Likewise, Adam Fishbein, doctoral candidate in UMD’s Program in Neuroscience and Cognitive Science, and co-authors Idsardi, Gregory Ball, professor in the Department of Psychology and dean of BSOS, and Robert Dooling, professor emeritus in psychology, challenge the boundaries of existing animal models. Birdsong has long been a popular means for studying human speech production, since birds produce songs according to sequential rules like humans do in speech. Many experiments with birdsong involve testing these sequential rules, with experiments that involve, for example, switching the order of sounds in a sequence. However, the researchers found that zebra finches, and perhaps most birds, are more sensitive to the acoustic properties of individual song elements than to the sequential properties among these elements. Fishbein and his colleagues argue that birdsong might be an altogether different form of communication than human language. The implications of this work could disrupt many studies that use bird models.
Ball said that, much like this UMD team, scholars from biology, psychology, linguistics and neuroscience have been laying a foundation for new thinking and research on the topic both in the U.S. and globally, after a global surge of interest in the 1970s had abated. “The campus combines people with expertise in both the production of signals in animal communication and the complex processes that underlying this, with people who have expertise in the processes governing how those signals are received,” he said. In all, UMD is contributing “ideas and raw materials to lead to an understanding of how human language evolved.”

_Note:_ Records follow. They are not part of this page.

(** C10.  Patch-shape validation of [_get_loader], once the label mode has
    been dealt with, on a namespace whose [patch_shape] holds at least one
    entry (the parser reads it with [nargs="+"]).  A shape is accepted when
    control reaches the construction of the dataset.  For [ndim = 2] the
    [ValueError] is raised exactly when the length is not 2 and the first
    entry is not 1, so a first entry 1 or a length of 2 is accepted; for
    [ndim = 3] exactly the shapes of length 3 are accepted; any other
    [ndim] raises [RuntimeError]. *)
Theorem get_loader_patch_shape_validation args ndim ps lt ip ik lp lk split :
  _get_loader_label_transform args ndim = Ok lt ->
  getattr args "patch_shape" = Ok (VInts ps) ->
  ps <> [] ->
  let run := get_loader ip ik lp lk args ndim split in
  let accepted := run = get_loader_build ip ik lp lk args ndim split lt (VInts ps) in
  (ndim = 2 ->
     (length ps <> 2%nat /\ head ps <> Some 1 ->
        run = Raise (ValueError [Lit "Invalid patch_shape "; FInts ps;
                                 Lit " for 2d data."]))
     /\ (length ps = 2%nat \/ head ps = Some 1 -> accepted))
  /\ (ndim = 3 ->
     (length ps = 3%nat -> accepted)
     /\ (length ps <> 3%nat ->
        run = Raise (ValueError [Lit "Invalid patch_shape "; FInts ps;
                                 Lit " for 3d data."])))
  /\ (ndim <> 2 -> ndim <> 3 ->
     run = Raise (RuntimeError [Lit "Invalid ndim: "; FInt ndim])).
Proof.
  intros Hlt Hps Hne run accepted. subst run accepted.
  unfold _get_loader. rewrite Hlt, Hps. simpl.
  unfold _get_loader_validate_patch_shape.
  destruct ps as [| z ps']; [congruence |]. clear Hne.
  split; [| split].
  - intros ->. simpl. split.
    + intros [Hlen Hhd].
      rewrite bool_decide_eq_true_2 by lia. simpl.
      rewrite bool_decide_eq_true_2 by congruence. reflexivity.
    + intros Hacc. case_bool_decide as Hlen; [| reflexivity]. simpl.
      destruct Hacc as [Hacc | Hacc]; [simpl in Hacc; lia |].
      injection Hacc as ->. reflexivity.
  - intros ->. simpl. split.
    + intros Hlen. rewrite bool_decide_eq_false_2; [reflexivity |].
      simpl in Hlen. lia.
    + intros Hlen. rewrite bool_decide_eq_true_2; [reflexivity |].
      simpl in Hlen. lia.
  - intros H2 H3. rewrite !bool_decide_eq_false_2 by assumption. reflexivity.
Qed.

(** C8, as the code has it.  On every namespace of either training command
    line that holds validation inputs, [_get_loaders] returns no loaders: when
    the loader of the training data cannot be built it raises that error,
    and as soon as it is built [_get_loaders] raises [AttributeError] for
    [validation_key], an attribute neither parser defines, so the loader of
    the validation data is never built. *)
Theorem get_loaders_with_validation_inputs c vi ndim args :
  validation_inputs c = Some vi ->
  args = train_2d_unet_args c \/ (exists sf, args = train_3d_unet_args c sf) ->
  match get_loader (VStrs (training_inputs c)) (opt_str (training_input_key c))
          (VStrs (training_labels c)) (opt_str (training_label_key c))
          args ndim false with
  | Ok _ => get_loaders args ndim = Raise (AttributeError "validation_key")
  | Raise e => get_loaders args ndim = Raise e
  end.
Proof.
  intros Hvi Hargs.
  assert (Hattr : getattr args "validation_inputs" = Ok (VStrs vi)
                  /\ getattr args "training_inputs" = Ok (VStrs (training_inputs c))
                  /\ getattr args "training_input_key" = Ok (opt_str (training_input_key c))
                  /\ getattr args "training_labels" = Ok (VStrs (training_labels c))
                  /\ getattr args "training_label_key" = Ok (opt_str (training_label_key c))
                  /\ getattr args "validation_key" = Raise (AttributeError "validation_key")).
  { destruct Hargs as [-> | [sf ->]];
      unfold train_2d_unet_args, train_3d_unet_args, getattr;
      rewrite ?lookup_insert_ne by discriminate;
      (replace (_get_training_parser c !! "validation_inputs")
         with (Some (opt_strs (validation_inputs c))) by (vm_compute; reflexivity));
      rewrite Hvi; repeat split; vm_compute; reflexivity. }
  destruct Hattr as (H1 & H2 & H3 & H4 & H5 & H6).
  unfold _get_loaders. rewrite H1. simpl. rewrite H2, H3, H4, H5. simpl.
  destruct (get_loader _ _ _ _ args ndim false) as [l | e]; simpl.
  - rewrite H6. reflexivity.
  - reflexivity.
Qed.
End WithLibrary.

(** C1 (the code departs from it).  The claim has [_get_loader] raise a
    [ValueError] naming the unknown mode for every label mode outside the
    listed ones, and pick an affinity transform for "affinities" on every
    parsed namespace.  Run on concrete command lines: with
    [--label_mode instances] both the 2d and the 3d command line raise
    [AttributeError] for [label_model], and with [--label_mode affinities]
    the 2d command line raises [AttributeError] for [scale_factors], which
    only the 3d parser defines. *)
Theorem get_loader_label_mode_attribute_errors :
  let ip := VStrs ["train.h5"] in
  let unknown := with_label_mode (Some "instances") cli_example in
  let affinities := with_label_mode (Some "affinities") cli_example in
  rec_get_loader ip (VStr "raw") ip (VStr "labels")
    (train_2d_unet_args unknown) 2 false = Raise (AttributeError "label_model")
  /\ rec_get_loader ip (VStr "raw") ip (VStr "labels")
    (train_3d_unet_args unknown None) 3 false = Raise (AttributeError "label_model")
  /\ rec_get_loader ip (VStr "raw") ip (VStr "labels")
    (train_2d_unet_args affinities) 2 false = Raise (AttributeError "scale_factors").
Proof. vm_compute. repeat split. Qed.

Lemma get_loader_patch_shape_validation_witness :
  let args := train_2d_unet_args cli_example in
  rec_get_loader (VStr "a") VNone (VStr "b") VNone args 2 false
  = _get_loader_build rec_dataset rec_loader rec_default_segmentation_dataset
      rec_random_split rec_get_data_loader 4
      (VStr "a") VNone (VStr "b") VNone args 2 false None (VInts [256; 256]).
Proof.
  intros args.
  refine (proj2 (proj1 (get_loader_patch_shape_validation
    rec_dataset rec_loader rec_default_segmentation_dataset
    rec_random_split rec_get_data_loader 4
    args 2 [256; 256] None (VStr "a") VNone (VStr "b") VNone false
    _ _ _) _) _).
  - vm_compute. reflexivity.
  - vm_compute. reflexivity.
  - discriminate.
  - reflexivity.
  - left. reflexivity.
Defined.

(** C8, as stated, fails: with validation inputs and a patch shape that the
    2d validation rejects, [_get_loaders] raises the [ValueError] of the
    training loader, not an [AttributeError]. *)
Lemma get_loaders_with_validation_inputs_value_error :
  let c := with_patch_shape [3; 4; 5] (with_validation ["val.h5"] ["val.h5"] cli_example) in
  validation_inputs c = Some ["val.h5"]
  /\ rec_get_loaders (train_2d_unet_args c) 2
     = Raise (ValueError [Lit "Invalid patch_shape "; FInts [3; 4; 5];
                          Lit " for 2d data."]).
Proof. vm_compute. split; reflexivity. Qed.

Lemma get_loaders_with_validation_inputs_witness :
  let c := with_validation ["val.h5"] ["val.h5"] cli_example in
  rec_get_loaders (train_2d_unet_args c) 2 = Raise (AttributeError "validation_key").
Proof.
  intros c.
  exact (get_loaders_with_validation_inputs
    rec_dataset rec_loader rec_default_segmentation_dataset
    rec_random_split rec_get_data_loader 4
    c ["val.h5"] 2 (train_2d_unet_args c) eq_refl (or_introl eq_refl)).
Defined.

Other articles in the special issue suggest fundamental similarities between animal communication and human language. One provides evidence that human and animal brains share an ancient, conserved brainstem circuitry that provides a general platform for vocal production. Another examines the shared genetic underpinnings of humans and songbirds—not only with regard to genes related to vocal communication but also those that influence social cognition and intelligence. Still others ponder difficult issues related to intentionality and cognition—for example, the problem of assessing whether non-human primates who exhibit nominally-similar communication behaviors as humans actually intend to communicate the same thing.
"You can identify common features, from syntax to various ways in which the brain is configured to combine elements ... and there are undoubtedly shared features that go back in time to our common ancestors,” Wilkinson said. “That's sort of what the issue's all about."